Handbags and wallets of several brands were seized from Lee's apartment.
In 2014, nine such offenders were prosecuted. The offenders have been sentenced to fines ranging from $4,500 to $133,000.
These offenders had attempted to evade the payment of GST by submitting fake invoices or under-declaring the value of their goods stated in their declarations to Singapore Customs. However, their misdeeds were uncovered as Singapore Customs has been keeping a close watch on such illegal practices.
In one case, managers of an online store selling robotic vacuum cleaners, Tan Jun Rong Jerry, 31, and Ho Chee Soon, 32, were caught for submitting fake invoices with their import permits declaration to Singapore Customs. Investigations revealed that between May 2011 and June 2014, the two Singaporeans had imported 5,773 units of vacuum cleaners on 115 occasions.

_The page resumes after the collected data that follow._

(** A base64 part whose body has nothing but characters of the alphabet
    is given the decoding of its whole body text, however the body comes
    in fragments. *)
Lemma base64_clean_body (toLowerCase : list Z -> list Z)
    (_getFieldName _getFilename _getContentId : list Z -> option (list Z))
    (chunks : list Buffer) (this : MultipartParser.t)
    (c : MultipartParser.PartState) (p : Part.t) (ps0 : list Part.t)
    (n : Z) :
  MultipartParser._error this = false ->
  MultipartParser._curPartState this = Some c ->
  MultipartParser.tmp c = Some [] -> MultipartParser.partSize c = Some n ->
  MultipartParser.parts this = ps0 ++ [p] -> Part.ended p = false ->
  Part.transferEncoding p = Some (str "base64") ->
  n + len (concat chunks) <= MultipartParser.maxPartSize this ->
  MultipartParser._totalSize this + len (concat chunks)
  <= MultipartParser.maxTotalSize this ->
  Forall (fun chunk => len chunk < 2 ^ 31 - 4) chunks ->
  Forall (Forall (fun b => Base64.sextet b <> None)) chunks ->
  exists this' p',
    MultipartParser.dispatch toLowerCase _getFieldName _getFilename
      _getContentId Base64.decode this
      (map MultipartByteParser.partData chunks
       ++ [MultipartByteParser.partEnd])
    = Ok (this', [])
    /\ MultipartParser._error this' = false
    /\ MultipartParser.parts this' = ps0 ++ [p']
    /\ Part.ended p' = true
    /\ concat (Part.written p')
       = concat (Part.written p) ++ Base64.decode (concat chunks).
Proof.
  intros He Hc Ht Hn Hp Hended Henc H1 H2 H4 Hclean.
  destruct (base64_mechanism toLowerCase _getFieldName _getFilename
              _getContentId Base64.decode chunks this c p ps0 n []
              He Hc Ht Hn Hp Hended Henc H1 H2)
    as (this' & p' & E & He' & Hp' & Hended' & Hw);
    [unfold len; simpl; lia|exact H4|].
  exists this', p'. repeat split; try assumption.
  rewrite Hw, concat_app.
  rewrite (base64_by_spec_clean chunks []); [reflexivity|constructor|].
  exact Hclean.
Qed.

The under-declaration of the import values resulted in a shortfall of over $163,000 in GST payment. Tan and Ho were sentenced to a fine of $115,000 each by the State Courts on 24 October 2014.
In another case, an online retailer of luxury handbags and accessories, Lee Bee Yee, 43, was prosecuted for failing to declare and pay GST on the 195 handbags and wallets she had purchased overseas. Lee had hand-carried the bags and wallets into Singapore on four occasions. She had also under-declared the values of another 201 handbags and wallets imported via parcel post on 11 occasions.
The total GST evaded exceeded $12,000. Lee was sentenced by the State Courts to a fine of $23,000 on 6 November 2014.
Under the Customs Act, it is the responsibility of importers to ensure the accuracy and completeness of the values and other related costs declared to Singapore Customs.
Under-declaration of the values is a serious offence as it will result in under-payment of duty and import GST payable. All cases of revenue evasion and violations of Customs regulations are investigated,and action will be taken against errant importers or any person involved in abetting the fraudulent evasion of duty and GST.
Any person who is guilty of fraudulent evasion of duties or GST will be liable on conviction to a fine of up to 20 times the amount of duty and GST evaded, or imprisonment, or both. In addition to the penalties meted out by the court, offenders are also required to make good the duty and GST under-paid.